> [Aim of the exercise]: Restate each entry word for word. Keep every detail intact.

──────── Data section ────────

(** * Tile mosaic builder (main.py): projection, fetch-with-retry,
      per-tile compositing and the collection loop.

    The development follows the layout of the script:
    - [Projection]: [lat_lon_to_tile] and [get_tiles_in_bbox];
    - [Fetcher]: [get_tile_image] and [get_tile_image_no_cache];
    - [Compositor]: [process_and_composite_tile];
    - [Pipeline]: the module-level code that allocates the canvas and
      collects the finished tiles.

    A Python float is modelled by the real number it stands for and the
    arithmetic on floats by exact arithmetic: rounding is not modelled.
    The exceptions of the arithmetic are kept, as [None]: the domain error
    of [math.log], division by zero, and the overflow of the conversion of
    an integer to a float.  The theorems about the projection are given in
    forms that rounding does not touch: they take the projected
    coordinates as they are returned, or keep to inputs on which the
    computed values stay well inside the bounds that are proved; the
    lemmas that lead to them are facts of the exact arithmetic. *)

From Stdlib Require Import ZArith List Lia Reals Lra String Ascii.
From stdpp Require Import base list gmap strings pretty.

(** ** Projection *)

Module Projection.

Local Open Scope R_scope.

(** [math.radians]. *)
Definition radians (deg : R) : R := deg * PI / 180.

(** [math.log v]: a [ValueError] (math domain error) unless [0 < v]. *)
Definition math_log (v : R) : option R :=
  if Rlt_dec 0 v then Some (ln v) else None.

(** [a / b] on floats: a [ZeroDivisionError] when [b] is zero. *)
Definition py_div (a b : R) : option R :=
  if Req_dec_T b 0 then None else Some (a / b).

(** [2 ** zoom], for the non-negative integer zoom level. *)
Definition grid_size (zoom : nat) : Z := (2 ^ Z.of_nat zoom)%Z.

(** The conversion of the integer [n] to a float in [float * n]: an
    [OverflowError] from [2 ** 1024] on.  The integers converted here are
    powers of two, which a float below that bound holds exactly. *)
Definition int_to_float (n : Z) : option R :=
  if (n <? 2 ^ 1024)%Z then Some (IZR n) else None.

(** [lat_lon_to_tile(lat, lon, zoom)]; [None] when the evaluation of [x]
    or of [y] raises. *)
Definition lat_lon_to_tile (lat lon : R) (zoom : nat) : option (R * R) :=
  match int_to_float (grid_size zoom) with
  | None => None
  | Some n =>
    let x := (lon + 180) / 360 * n in
    match py_div 1 (cos (radians lat)) with
    | None => None
    | Some sec =>
      match math_log (tan (radians lat) + sec) with
      | None => None
      | Some l => Some (x, (1 - l / PI) / 2 * n)
      end
    end
  end.

(** [min(vals)] and [max(vals)] of a list with head [v]. *)
Definition py_minR (v : R) (vals : list R) : R := fold_left Rmin vals v.
Definition py_maxR (v : R) (vals : list R) : R := fold_left Rmax vals v.

(** [max(0, min(v, n - 1))]. *)
Definition clamp (n v : Z) : Z := Z.max 0 (Z.min v (n - 1)).

(** [range(a, b)]. *)
Definition range (a b : Z) : list Z := seqZ a (b - a).

(** [[(x, y) for x in range(start_x, end_x + 1)
             for y in range(start_y, end_y + 1)]]. *)
Definition tile_grid (start_x end_x start_y end_y : Z) : list (Z * Z) :=
  x ← range start_x (end_x + 1);
  y ← range start_y (end_y + 1);
  [(x, y)].

(** The four clamped bounds [(start_x, end_x, start_y, end_y)] that
    [get_tiles_in_bbox] computes before it builds its list. *)
Definition tile_bounds (min_lat max_lat min_lon max_lon : R) (zoom : nat)
  : option (Z * Z * Z * Z) :=
  let '(min_lat, max_lat) :=
    if Rgt_dec min_lat max_lat then (max_lat, min_lat) else (min_lat, max_lat) in
  let '(min_lon, max_lon) :=
    if Rgt_dec min_lon max_lon then (max_lon, min_lon) else (min_lon, max_lon) in
  nw ← lat_lon_to_tile max_lat min_lon zoom;
  ne ← lat_lon_to_tile max_lat max_lon zoom;
  sw ← lat_lon_to_tile min_lat min_lon zoom;
  se ← lat_lon_to_tile min_lat max_lon zoom;
  let x_vals := [ne.1; sw.1; se.1] in
  let y_vals := [ne.2; sw.2; se.2] in
  let start_x := Zfloor (py_minR nw.1 x_vals) in
  let end_x := Zceil (py_maxR nw.1 x_vals) in
  let start_y := Zfloor (py_minR nw.2 y_vals) in
  let end_y := Zceil (py_maxR nw.2 y_vals) in
  let n := grid_size zoom in
  Some (clamp n start_x, clamp n end_x, clamp n start_y, clamp n end_y).

(** [get_tiles_in_bbox(min_lat, max_lat, min_lon, max_lon, zoom)]. *)
Definition get_tiles_in_bbox (min_lat max_lat min_lon max_lon : R) (zoom : nat)
  : option (list (Z * Z)) :=
  '(start_x, end_x, start_y, end_y) ← tile_bounds min_lat max_lat min_lon max_lon zoom;
  Some (tile_grid start_x end_x start_y end_y).

End Projection.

────────

> [Solution to this exercise]:
(** * Tile mosaic builder (main.py): projection, fetch-with-retry,
      per-tile compositing and the collection loop.

    The development follows the layout of the script:
    - [Projection]: [lat_lon_to_tile] and [get_tiles_in_bbox];
    - [Fetcher]: [get_tile_image] and [get_tile_image_no_cache];
    - [Compositor]: [process_and_composite_tile];
    - [Pipeline]: the module-level code that allocates the canvas and
      collects the finished tiles.

    A Python float is modelled by the real number it stands for and the
    arithmetic on floats by exact arithmetic: rounding is not modelled.
    The exceptions of the arithmetic are kept, as [None]: the domain error
    of [math.log], division by zero, and the overflow of the conversion of
    an integer to a float.  The theorems about the projection are given in
    forms that rounding does not touch: they take the projected
    coordinates as they are returned, or keep to inputs on which the
    computed values stay well inside the bounds that are proved; the
    lemmas that lead to them are facts of the exact arithmetic. *)

From Stdlib Require Import ZArith List Lia Reals Lra String Ascii.
From stdpp Require Import base list gmap strings pretty.

(** ** Projection *)

Module Projection.

Local Open Scope R_scope.

(** [math.radians]. *)
Definition radians (deg : R) : R := deg * PI / 180.

(** [math.log v]: a [ValueError] (math domain error) unless [0 < v]. *)
Definition math_log (v : R) : option R :=
  if Rlt_dec 0 v then Some (ln v) else None.

(** [a / b] on floats: a [ZeroDivisionError] when [b] is zero. *)
Definition py_div (a b : R) : option R :=
  if Req_dec_T b 0 then None else Some (a / b).

(** [2 ** zoom], for the non-negative integer zoom level. *)
Definition grid_size (zoom : nat) : Z := (2 ^ Z.of_nat zoom)%Z.

(** The conversion of the integer [n] to a float in [float * n]: an
    [OverflowError] from [2 ** 1024] on.  The integers converted here are
    powers of two, which a float below that bound holds exactly. *)
Definition int_to_float (n : Z) : option R :=
  if (n <? 2 ^ 1024)%Z then Some (IZR n) else None.

(** [lat_lon_to_tile(lat, lon, zoom)]; [None] when the evaluation of [x]
    or of [y] raises. *)
Definition lat_lon_to_tile (lat lon : R) (zoom : nat) : option (R * R) :=
  match int_to_float (grid_size zoom) with
  | None => None
  | Some n =>
    let x := (lon + 180) / 360 * n in
    match py_div 1 (cos (radians lat)) with
    | None => None
    | Some sec =>
      match math_log (tan (radians lat) + sec) with
      | None => None
      | Some l => Some (x, (1 - l / PI) / 2 * n)
      end
    end
  end.

(** [min(vals)] and [max(vals)] of a list with head [v]. *)
Definition py_minR (v : R) (vals : list R) : R := fold_left Rmin vals v.
Definition py_maxR (v : R) (vals : list R) : R := fold_left Rmax vals v.

(** [max(0, min(v, n - 1))]. *)
Definition clamp (n v : Z) : Z := Z.max 0 (Z.min v (n - 1)).

(** [range(a, b)]. *)
Definition range (a b : Z) : list Z := seqZ a (b - a).

(** [[(x, y) for x in range(start_x, end_x + 1)
             for y in range(start_y, end_y + 1)]]. *)
Definition tile_grid (start_x end_x start_y end_y : Z) : list (Z * Z) :=
  x ← range start_x (end_x + 1);
  y ← range start_y (end_y + 1);
  [(x, y)].

(** The four clamped bounds [(start_x, end_x, start_y, end_y)] that
    [get_tiles_in_bbox] computes before it builds its list. *)
Definition tile_bounds (min_lat max_lat min_lon max_lon : R) (zoom : nat)
  : option (Z * Z * Z * Z) :=
  let '(min_lat, max_lat) :=
    if Rgt_dec min_lat max_lat then (max_lat, min_lat) else (min_lat, max_lat) in
  let '(min_lon, max_lon) :=
    if Rgt_dec min_lon max_lon then (max_lon, min_lon) else (min_lon, max_lon) in
  nw ← lat_lon_to_tile max_lat min_lon zoom;
  ne ← lat_lon_to_tile max_lat max_lon zoom;
  sw ← lat_lon_to_tile min_lat min_lon zoom;
  se ← lat_lon_to_tile min_lat max_lon zoom;
  let x_vals := [ne.1; sw.1; se.1] in
  let y_vals := [ne.2; sw.2; se.2] in
  let start_x := Zfloor (py_minR nw.1 x_vals) in
  let end_x := Zceil (py_maxR nw.1 x_vals) in
  let start_y := Zfloor (py_minR nw.2 y_vals) in
  let end_y := Zceil (py_maxR nw.2 y_vals) in
  let n := grid_size zoom in
  Some (clamp n start_x, clamp n end_x, clamp n start_y, clamp n end_y).

(** [get_tiles_in_bbox(min_lat, max_lat, min_lon, max_lon, zoom)]. *)
Definition get_tiles_in_bbox (min_lat max_lat min_lon max_lon : R) (zoom : nat)
  : option (list (Z * Z)) :=
  '(start_x, end_x, start_y, end_y) ← tile_bounds min_lat max_lat min_lon max_lon zoom;
  Some (tile_grid start_x end_x start_y end_y).

End Projection.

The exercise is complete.